El pasado 2 de mayo, Leonardo García Venegas regresaba a su casa en Silverhill, Alabama, tras trabajar en una tienda de conveniencia cuando notó que un vehículo sin distintivos lo seguía. Al aparcar su camión frente a su domicilio, agentes de Inmigración y Control de Aduanas (ICE) se acercaron y trataron de abrir la puerta del conductor. Según su testimonio, presentado en una demanda civil, lo sacaron del vehículo a la fuerza, lo tiraron al suelo y le colocaron grilletes en brazos y piernas.

García Venegas, de 26 años y nacido en Florida, declaró que alrededor de siete u ocho agentes —entre ellos agentes de ICE y policías locales, la mayoría vestidos de civil y con chalecos tácticos— lo rodearon sin mediar palabra. Cuando intentó mostrar su carné de identidad de Alabama para demostrar su ciudadanía, los agentes lo ignoraron. Lo introdujeron en la parte trasera de un vehículo policial, le preguntaron sobre su lugar de nacimiento y registraron su cartera. Aunque ofreció mostrar su pasaporte estadounidense, que estaba en su casa, los agentes se negaron. Minutos después, lo liberaron, pero no sin antes someter su camión a un registro con perros antidroga.

Según su declaración, los agentes le informaron que su detención se debía a que el vehículo estaba a nombre de su hermano, quien no tiene documentación. ICE no ha respondido a las solicitudes de comentarios antes de la publicación de este artículo.

Esta no fue la primera vez que García Venegas era detenido por agentes de ICE. En realidad, se trata del tercer incidente en menos de un año, según documentos judiciales.

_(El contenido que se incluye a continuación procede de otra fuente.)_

Lemma playTournament_spec (t : IPTournament) (w : W) :
  exists t' w',
    playTournamentAB t w = Some (t', w')
    /\ num_games t' = num_games t
    /\ tournament_seed t' = tournament_seed t
    /\ a_points t' + b_points t'
       == a_points t + b_points t + inject_Z (Z.max 0 (num_games t)).
Proof.
  unfold playTournament.
  destruct (play_games_total play_a play_b sample
              (tournament_games Random t) t w) as [[t' w'] Hrun].
  exists t', w'. split; [exact Hrun|].
  apply play_games_spec in Hrun.
  now rewrite tournament_games_length in Hrun.
Qed.

(** [X13] [playTournament] returns, and every game adds exactly one
    point in total: afterwards the two point totals add up to what
    they were before plus the number of games played,
    [max(0, num_games)].  The totals are not cleared first. *)
Theorem playTournament_awards_one_point_per_game
    (t : IPTournament) (w : W) :
  exists t' w',
    playTournamentAB t w = Some (t', w')
    /\ a_points t' + b_points t'
       == a_points t + b_points t + inject_Z (Z.max 0 (num_games t)).
Proof.
  destruct (playTournament_spec t w) as (t' & w' & Hrun & _ & _ & Htotal).
  eauto.
Qed.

Las dos detenciones anteriores ocurrieron durante redadas en obras de construcción donde trabajaba, y en ambas ocasiones fue liberado tras demostrar su ciudadanía estadounidense. Sin embargo, esta tercera detención le ha generado un profundo malestar emocional y ansiedad.

«Vivo con el temor constante de que me detengan sin motivo simplemente por llevar una vida normal», declaró García Venegas. «Solo deseo vivir en paz».

Aunque la frecuencia de sus detenciones injustas lo distingue, García Venegas no es el único caso. Según una revisión de casos realizada por ProPublica el año pasado, al menos 170 ciudadanos estadounidenses han sido detenidos por agentes de inmigración durante los primeros nueve meses del segundo mandato de Donald Trump. En septiembre de 2024, García Venegas interpuso una demanda contra el gobierno federal por estas detenciones arbitrarias.

«Leo es un tipo normal que intenta vivir su vida en paz y trabajar honradamente», afirmó Jared McClain, abogado del Institute for Justice, que representa a García Venegas. «La forma en que la administración maneja la aplicación de las leyes de inmigración le impide hacerlo con libertad».

La primera detención ocurrió en julio de 2023, cuando agentes de ICE irrumpieron en una obra en Birmingham, Alabama, donde trabajaba García Venegas. En esa ocasión, también lo detuvieron sin motivo y lo retuvieron durante horas hasta que pudo demostrar su ciudadanía. La segunda detención tuvo lugar en octubre del mismo año, durante otra redada en una obra de construcción en Mobile. En ambas ocasiones, los agentes ignoraron sus documentos y lo sometieron a un trato humillante.

García Venegas, cuyos padres son originarios de México, ha visto cómo su vida se ha visto afectada por estas detenciones injustas. «Ya no me siento seguro en mi propio país», declaró. «Cada vez que salgo de casa, tengo miedo de que me paren y me detengan sin razón».

La demanda presentada por García Venegas busca no solo compensación por el daño emocional y económico sufrido, sino también un cambio en las políticas de aplicación de las leyes de inmigración que, según su abogado, «violan los derechos fundamentales de los ciudadanos estadounidenses».